Records contained in a dataset

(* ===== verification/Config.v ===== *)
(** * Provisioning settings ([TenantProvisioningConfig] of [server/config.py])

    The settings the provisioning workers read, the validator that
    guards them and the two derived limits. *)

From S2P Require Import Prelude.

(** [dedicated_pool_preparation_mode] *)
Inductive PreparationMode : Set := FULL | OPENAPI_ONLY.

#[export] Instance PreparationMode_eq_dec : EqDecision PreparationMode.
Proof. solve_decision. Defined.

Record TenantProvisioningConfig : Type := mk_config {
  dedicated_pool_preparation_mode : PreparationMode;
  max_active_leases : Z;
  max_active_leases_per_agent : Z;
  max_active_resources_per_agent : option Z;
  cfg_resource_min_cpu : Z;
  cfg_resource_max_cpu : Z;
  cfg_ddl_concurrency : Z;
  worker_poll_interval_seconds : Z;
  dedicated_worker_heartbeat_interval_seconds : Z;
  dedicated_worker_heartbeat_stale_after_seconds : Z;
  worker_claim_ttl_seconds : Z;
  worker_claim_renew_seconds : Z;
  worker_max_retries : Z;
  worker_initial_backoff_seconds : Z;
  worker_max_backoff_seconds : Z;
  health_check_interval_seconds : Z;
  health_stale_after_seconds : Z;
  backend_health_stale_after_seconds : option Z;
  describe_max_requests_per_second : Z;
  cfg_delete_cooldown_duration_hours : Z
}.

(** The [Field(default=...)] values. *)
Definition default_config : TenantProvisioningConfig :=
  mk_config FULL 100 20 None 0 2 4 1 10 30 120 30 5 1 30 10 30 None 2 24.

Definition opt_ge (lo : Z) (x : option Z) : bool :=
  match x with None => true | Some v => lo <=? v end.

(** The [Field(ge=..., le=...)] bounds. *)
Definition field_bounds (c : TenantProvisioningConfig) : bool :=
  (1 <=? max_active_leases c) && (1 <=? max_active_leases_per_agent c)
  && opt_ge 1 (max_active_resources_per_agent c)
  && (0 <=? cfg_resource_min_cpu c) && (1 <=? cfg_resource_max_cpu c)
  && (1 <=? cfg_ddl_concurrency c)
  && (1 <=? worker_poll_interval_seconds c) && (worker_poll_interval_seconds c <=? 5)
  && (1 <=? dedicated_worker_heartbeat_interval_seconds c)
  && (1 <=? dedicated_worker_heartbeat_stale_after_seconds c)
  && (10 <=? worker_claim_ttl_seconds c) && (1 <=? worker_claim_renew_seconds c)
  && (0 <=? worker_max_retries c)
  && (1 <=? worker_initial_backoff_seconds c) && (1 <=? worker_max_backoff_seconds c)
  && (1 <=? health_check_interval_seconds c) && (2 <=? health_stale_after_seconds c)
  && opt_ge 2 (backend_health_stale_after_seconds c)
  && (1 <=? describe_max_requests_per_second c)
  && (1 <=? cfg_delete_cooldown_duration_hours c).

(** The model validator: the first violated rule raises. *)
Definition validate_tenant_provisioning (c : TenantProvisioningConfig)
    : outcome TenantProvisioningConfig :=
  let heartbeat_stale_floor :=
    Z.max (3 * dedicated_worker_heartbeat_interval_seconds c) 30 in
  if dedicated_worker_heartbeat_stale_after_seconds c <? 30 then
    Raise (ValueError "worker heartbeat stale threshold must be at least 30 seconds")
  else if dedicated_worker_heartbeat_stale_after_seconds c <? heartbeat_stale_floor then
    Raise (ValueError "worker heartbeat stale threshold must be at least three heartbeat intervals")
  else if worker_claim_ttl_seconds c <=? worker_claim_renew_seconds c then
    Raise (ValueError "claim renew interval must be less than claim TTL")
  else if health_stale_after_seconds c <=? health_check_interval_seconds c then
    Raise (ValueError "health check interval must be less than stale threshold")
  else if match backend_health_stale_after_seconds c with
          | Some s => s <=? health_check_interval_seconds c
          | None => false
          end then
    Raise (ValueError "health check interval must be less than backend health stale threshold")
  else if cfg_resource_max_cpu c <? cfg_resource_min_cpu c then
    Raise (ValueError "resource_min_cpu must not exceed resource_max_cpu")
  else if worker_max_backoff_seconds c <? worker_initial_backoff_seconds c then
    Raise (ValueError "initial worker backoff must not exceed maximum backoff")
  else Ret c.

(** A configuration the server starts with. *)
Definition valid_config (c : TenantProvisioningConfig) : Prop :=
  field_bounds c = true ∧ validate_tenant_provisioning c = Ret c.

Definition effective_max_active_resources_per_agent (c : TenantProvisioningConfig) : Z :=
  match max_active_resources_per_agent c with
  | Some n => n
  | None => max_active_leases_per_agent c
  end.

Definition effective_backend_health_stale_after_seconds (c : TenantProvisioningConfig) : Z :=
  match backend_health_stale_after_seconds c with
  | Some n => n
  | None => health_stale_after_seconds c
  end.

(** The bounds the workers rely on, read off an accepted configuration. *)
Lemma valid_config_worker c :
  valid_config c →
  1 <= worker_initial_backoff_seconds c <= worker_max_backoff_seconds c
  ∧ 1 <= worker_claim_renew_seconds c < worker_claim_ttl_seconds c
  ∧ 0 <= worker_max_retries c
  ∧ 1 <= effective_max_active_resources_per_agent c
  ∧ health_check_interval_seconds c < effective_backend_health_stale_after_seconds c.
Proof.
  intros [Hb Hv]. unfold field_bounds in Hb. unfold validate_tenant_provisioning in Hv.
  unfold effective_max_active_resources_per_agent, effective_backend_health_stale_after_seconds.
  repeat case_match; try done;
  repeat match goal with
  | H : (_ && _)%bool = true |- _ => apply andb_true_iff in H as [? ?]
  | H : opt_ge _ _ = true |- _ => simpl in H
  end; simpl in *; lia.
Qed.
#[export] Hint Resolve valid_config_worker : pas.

**Activity:** Lines in the data that hold "true" must be located and copied.

**Response for this exercise:**
  match x with None => true | Some v => lo <=? v end.
  field_bounds c = true ∧ validate_tenant_provisioning c = Ret c.
  | H : (_ && _)%bool = true |- _ => apply andb_true_iff in H as [? ?]
  | H : opt_ge _ _ = true |- _ => simpl in H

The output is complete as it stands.